Having done the show so many times, do you see The Performer differently now than when you first created him?
When I wrote him he was much more of a goofball character. Well, now I’m ten years on in my career and in my life, so oddly some of the lines I wrote as jokes have come to be much more personal.
When he speaks about growing older and wondering why he continues to do this, sometimes I ask myself that. I guess I have a lot more sympathy for him and take him a lot more seriously than I used to.
And he’s producing his own ‘comeback’. Most of the productions of Whiskey Bars are situations I’ve set up myself, so when I walk on stage I have a lot of sympathy for his plight.
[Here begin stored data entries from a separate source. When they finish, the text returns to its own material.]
Lemma py_step_ok st : pinv st -> (pi st < length s)%nat -> yields (py_step fname s st) (pstepped (pi st)).
Proof.
  intros Hst Hi. pose proof Hst as [Hk Hr Hlast]. unfold py_step. destruct st as [i out depth cont empty pend bol]. cbn [pi pout ppend] in *. cbv zeta.
  assert (length out <= i)%nat as Ho by (destruct pend; lia).
  assert (length (buf out s) = length s) as Hlen by (apply buf_length; lia).
  apply yields_rd_in; [lia|]. intros c Hc. rewrite buf_lookup in Hc by done. pose proof (slice_one s i c Hc) as Hone.
  destruct (Z.eqb_spec c 10) as [->|H10].
  { apply yields_ret. split; [|cbn; lia]. constructor; cbn; rewrite ?length_app; cbn.
    - rewrite <- Hone. apply kept_copy; [lia|done].
    - destruct pend; lia.
    - intros _ _. by rewrite Nat.sub_0_r. }
  assert (kept out (S i)) as Hskip.
  { apply (kept_skip s _ i); [lia| |done]. rewrite Hone. by intros ?%list_elem_of_singleton. }
  assert (forall e, (i < e <= length s)%nat -> slice (buf out s) i e = slice s i e) as Hsl by (intros; unfold slice; by rewrite buf_drop by lia).
  destruct (py_blank c); [apply yields_ret; split; [apply (pinv_skip _ i); [done|done|lia]|cbn; lia]|].
  destruct (Z.eqb_spec c 13) as [->|H13].
  { apply yields_rd; [lia|]. intros c1 Hc1. destruct (c1 =? 10); apply yields_ret; cbn [negb]; [|by apply pinv_bail].
    split; [|cbn; lia]. constructor; cbn; [done|destruct pend; lia|lia]. }
  destruct (Z.eqb_spec c 35) as [->|_]; [by apply (py_comment_ok (PState i out depth cont empty pend bol))|].
  by apply (py_token_ok c (PState i out depth cont empty pend bol)).
Qed.

(** What the stripper leaves. *)
Definition py_left (r : bytes) : Prop :=
  (length r <= length s)%nat /\ Forall (fun x => x ∈ s \/ x ∈ [32; 10; 13]) r /\
  (lines_sub (inked r) s \/ last_ <> 10 /\ lines_sub (inked r) (s ++ [10])).

Context (Hlast_ : last_ <> 10 -> (code < length s)%nat /\ last s <> Some 10).

Lemma py_end_ok st : pinv st -> (length s <= pi st)%nat ->
  py_left (if negb (last_ =? 10) && (bool_decide (length (pout st) = code) || bool_decide (last (pout st) = Some 10)) then pout st ++ [10] else pout st).
Proof.
  intros [(Hi & Hlines & Hb) Hr Hl] He. rewrite take_ge in Hlines by lia.
  destruct (Z.eqb_spec last_ 10) as [|Hne]; cbn [negb andb]; [split; [destruct (ppend st); lia|by split; [|left]]|].
  destruct (Hlast_ Hne) as [Hcode Hls]. destruct (_ || _) eqn:Hcond; [|split; [destruct (ppend st); lia|by split; [|left]]].
  split; [|split].
  - rewrite length_app. cbn. assert (length (pout st) <> length s); [|destruct (ppend st); lia]. intros E.
    apply orb_true_iff in Hcond as [Hcond%bool_decide_eq_true|Hcond%bool_decide_eq_true]; [lia|].
    assert (pi st = length s) as Ei by lia. apply Hls. rewrite last_lookup, <- Ei. replace (pred (pi st)) with (pi st - 1)%nat by lia. apply Hl; [lia|done].
  - apply Forall_app. split; [done|]. constructor; [|done]. right. by right; left.
  - right. split; [done|]. rewrite inked_app. apply lines_app; [done|apply lines_refl].
Qed.

Lemma py_lines_ok fuel st : pinv st -> (length s - pi st < fuel)%nat -> yields (py_lines code last_ fname s fuel st) py_left.
Proof.
  revert st. induction fuel as [|fuel IH]; intros st Hst Hf; [lia|]. cbn [py_lines].
  destruct (decide (length s <= pi st)%nat) as [Hend|Hi]; [apply yields_ret; by apply py_end_ok|].
  eapply yields_bind; [apply py_step_ok; [done|lia]|]. intros [st'|st'|st']; cbn [pstepped].
  - intros [Hst' Hlt]. apply IH; [done|lia].
  - intros [Hst' Hlt]. destruct (decide _); [apply IH; [done|lia]|].
    eapply yields_bind; [apply py_line_ok; [done|lia]|]. intros st2 [Hst2 Hle]. apply IH; [done|lia].
  - intros [Hk Hroom]. apply yields_ret. destruct (kept_rest s (if ppend st' then pout st' ++ [32] else pout st') (pi st')) as (H1 & H2 & H3).
    + by apply kept_pend.
    + destruct (ppend st'); rewrite ?length_app; cbn; lia.
    + split; [done|]. split; [done|by left].
Qed.

Lemma py_strip_ok : (code <= length s)%nat -> yields (py_strip code last_ fname s) py_left.
Proof.
  intros Hcode. assert (length (take code s) = code) as Hl by (rewrite length_take; lia).
  assert (pinv (PState code (take code s) 0 false true false true)) as Hst.
  { constructor; cbn; [|lia|].
    - by apply kept_first.
    - intros _. rewrite last_lookup, Hl. intros Hlk. rewrite lookup_take_Some in Hlk. destruct Hlk as [Hlk _]. rewrite <- Hlk. f_equal. lia. }
  unfold py_strip. cbv zeta. destruct (decide _) as [|Hi]; [apply py_lines_ok; [done|cbn; lia]|].
  eapply yields_bind; [apply py_line_ok; [done|cbn; lia]|]. intros st [Hst2 Hle]. apply py_lines_ok; [done|lia].
Qed.
End Strip.

Section Store.
Context `{FileSys}.

Lemma blank_header_last body off : (off < length body)%nat -> last (blank_header body off) = last body.
Proof.
  intros Ho. unfold blank_header. rewrite last_app, (last_lookup (drop off body)), lookup_drop, length_drop, (last_lookup body).
  replace (off + pred (length body - off))%nat with (pred (length body)) by lia.
  destruct (lookup_lt_is_Some_2 body (pred (length body))) as [x Hx]; [lia|]. by rewrite Hx.
Qed.

Lemma python_store_ok p body off : text body -> (off < length body)%nat -> yields (python_store p body off) (fun r =>
  (r.1 = p \/ r.1 = set_stripped true p) /\ text r.2 /\ (length r.2 <= length body)%nat /\ lines_stay body r.2).
Proof.
  intros Ht Ho. unfold python_store. destruct (hidden_line off body).
  { apply yields_ret. split; [by left|]. split; [done|]. split; [done|]. by apply lines_stay_whole, lines_inked. }
  cbv zeta. destruct (blank_header_ok body off ltac:(lia)) as (H1 & H2 & H3 & H4). pose proof (blank_header_last body off Ho) as Hl.
  set (b := blank_header body off) in *. set (code := (length b - (length body - off))%nat).
  assert (default 10 (last body) <> 10 -> last body <> Some 10) as Hd by (intros Hd E; by rewrite E in Hd).
  assert (length b <= length body)%nat as Hbl.
  { rewrite H1. pose proof (occ_le 10 (take off body)). rewrite length_take in *. lia. }
  eapply yields_bind.
  { apply (py_strip_ok code); [|unfold code; lia]. intros Hne. split; [unfold code; lia|]. rewrite Hl. by apply Hd. }
  intros r (A1 & A2 & A3). apply yields_ret. cbn [fst snd]. split; [by right|]. split; [|split; [lia|]].
  - eapply text_kept; [|exact A2]. eapply text_sub; [exact H4|done].
  - destruct A3 as [A3|[A3 A4]]; [by apply lines_stay_whole; eapply lines_trans|]. exists 0%nat, 1%nat. rewrite app_nil_r.
    split; [|by right; split; [|apply Hd]]. eapply lines_trans; [exact A4|]. apply lines_app; [done|apply lines_refl].
Qed.

#[export] Instance lang_python_ok : LangOk lang_python.
Proof.
  split.
  - intros p body off Ht Ho Hd. eapply yields_mono; [by apply python_store_ok|]. intros [p' sc] (H1 & H2 & H3 & H4). cbn in *. split; [done|]. split; [done|]. split; [done|].
    destruct H1 as [-> | ->]; [exists (s_direct (p_src p)), (stripped p)|exists (s_direct (p_src p)), true]; (split; [|done]); by destruct p as [[] ].
  - intros f s p [= <-] Hn Hi Hp. assert (forall w, word_ok w -> Forall word_ok [w]) as Hone by (intros; by constructor).
    exists ([bs "-I"; bs "-B"; bs "-u"] ++ iargs p ++ [bs "-c"]). split; [done|]. split; [|by apply Hone].
    constructor; [by apply bs_word|]. constructor; [by apply bs_word|]. constructor; [by apply bs_word|].
    apply Forall_app. split; [done|]. by apply Hone, bs_word.
Qed.
End Store.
This offering is a salute to musical composer Kurt Weill in which you sing 10 of the songs that he made famous. The Performer lashes out at the reviewer asking him, “Do you even know who Kurt Weill was?” Has the German born entertainer secured his rightful place in musical history?
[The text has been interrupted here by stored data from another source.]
Lemma pl_hd_tag_ok i : (i + 2 <= length s)%nat -> yields (pl_hd_tag s i) (tok_end s i).
Proof.
  intros Hi. unfold pl_hd_tag. cbv zeta. apply yields_rd; [done|]. intros c Hc.
  set (k := if c =? 126 then S (i + 2) else (i + 2)%nat). assert (i + 2 <= k <= length s)%nat as Hk.
  { unfold k. destruct (Z.eqb_spec c 126) as [->|]; [|lia]. pose proof (read_in' _ _ _ Hc ltac:(done)). lia. }
  destruct (run_in sp_tab s k ltac:(lia)) as [H1 H2]. set (k' := (k + run_of sp_tab (drop k s))%nat) in *.
  apply yields_rd; [done|]. intros q Hq. destruct (_ && _); [by apply yields_ret|]. destruct (chr [34; 39; 96] q) eqn:Hquote.
  - assert (q <> 0) as Hq0 by (apply (chr_nz _ _ Hquote); by apply (bool_decide_unpack _)). pose proof (read_in' _ _ _ Hq Hq0) as Hlt.
    destruct (run_in (fun x => negb (hd_stop q x)) s (S k') ltac:(lia)) as [H3 H4]. apply yields_rd; [lia|]. intros x Hx. apply yields_ret.
    destruct (Z.eqb_spec x q) as [->|]; cbn [negb]; [|done]. pose proof (read_in' _ _ _ Hx Hq0). destruct (decide _); [done|]. intros e a [= <- _]. lia.
  - set (b := if q =? 92 then S k' else k'). assert (i < b <= length s)%nat as Hb.
    { unfold b. destruct (Z.eqb_spec q 92) as [->|]; [|lia]. pose proof (read_in' _ _ _ Hq ltac:(done)). lia. }
    apply yields_rd; [lia|]. intros x Hx. destruct (_ || _); [by apply yields_ret|]. apply yields_ret. destruct (run_in pl_word s b ltac:(lia)).
    destruct (decide _); [done|]. intros e a [= <- _]. lia.
Qed.

Lemma pl_hd_body_ok fuel i h : (i <= length s)%nat -> (length s - i < fuel)%nat -> yields (pl_hd_body fuel s i h) (part_end s i).
Proof.
  revert i. induction fuel as [|fuel IH]; intros i Hi Hf; [lia|]. cbn [pl_hd_body]. destruct (decide _); [by apply yields_ret|]. cbv zeta.
  destruct (run_in (fun c => negb (c =? 10)) s i Hi) as [H1 H2]. set (eol := (i + run_of (fun c => negb (c =? 10)%Z) (drop i s))%nat) in *.
  apply yields_rd_when; [intros _; lia|]. intros x.
  assert (i < (if bool_decide (eol < length s)%nat then S eol else length s) <= length s)%nat as Hnext by (destruct (bool_decide_reflect (eol < length s)%nat); lia).
  destruct (decide _); [apply yields_ret; intros ? [= <-]; lia|].
  eapply yields_mono; [apply IH; lia|]. intros r Hr e He. specialize (Hr e He). lia.
Qed.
Weill struggled all his life do find ways to do his work. It was never easy for him. But he was one of these talented individuals who didn’t fit nicely into a niche so perhaps he doesn’t really have a ‘rightful place’.
He wrote huge classical works – operas, oratorios, and yet he loved music that appealed to the masses, and he deeply believed in issues of social and moral justice. He defined himself as a secular German Jew, but his music was chosen by the Nazi’s for particular persecution (when the Nazi’s set up their exhibition of ‘Decadent Art’ to show how disgusting was the work of people they classified as ‘subhuman’, they set up a special room where Weill’s music was played – it proved so popular that it had to be closed down).
He is now mostly remembered for a few standards like September Song, Mack the Knife, or Speak Low, and also for a few of his early German works like Three Penny Opera and the Rise and Fall of the city of Mahagonny. Yet, after running from the Nazis and after a difficult time trying to work in Hollywood, his first real American successes, ‘Johnny Johnson’ and ‘Lady in the Dark’, revolutionized musical theatre.
In Whiskey Bars I pull songs from across his career and I love the evolution in his work and the sense of the same brilliant hand behind all the different styles.
Playgoers are more familiar with songs such as ‘Moon Faced, Starry Eyed’ and ‘Mack The Knife’ that accent the show nicely. Which musical number do you find the most joy in performing?
I love all the songs, I couldn’t keep on doing them if I didn’t adore them.
When I pick the show up after a year of not performing it, I get a great sense of excitement about returning to work on these songs. They are complex and frank and straightforward and multi-leveled. I’m still finding out things about them.
If I had to pick a favorite, I’d say Speak Low (with lyrics by Ogden Nash). It’s usually performed as a slightly up-tempo, tongue-in-cheek song. I chose to take it the other way and slow it down. A couple of weeks ago in the middle of the song something about the lyrics and music hit me and I realized that this is possibly the saddest song I will ever sing.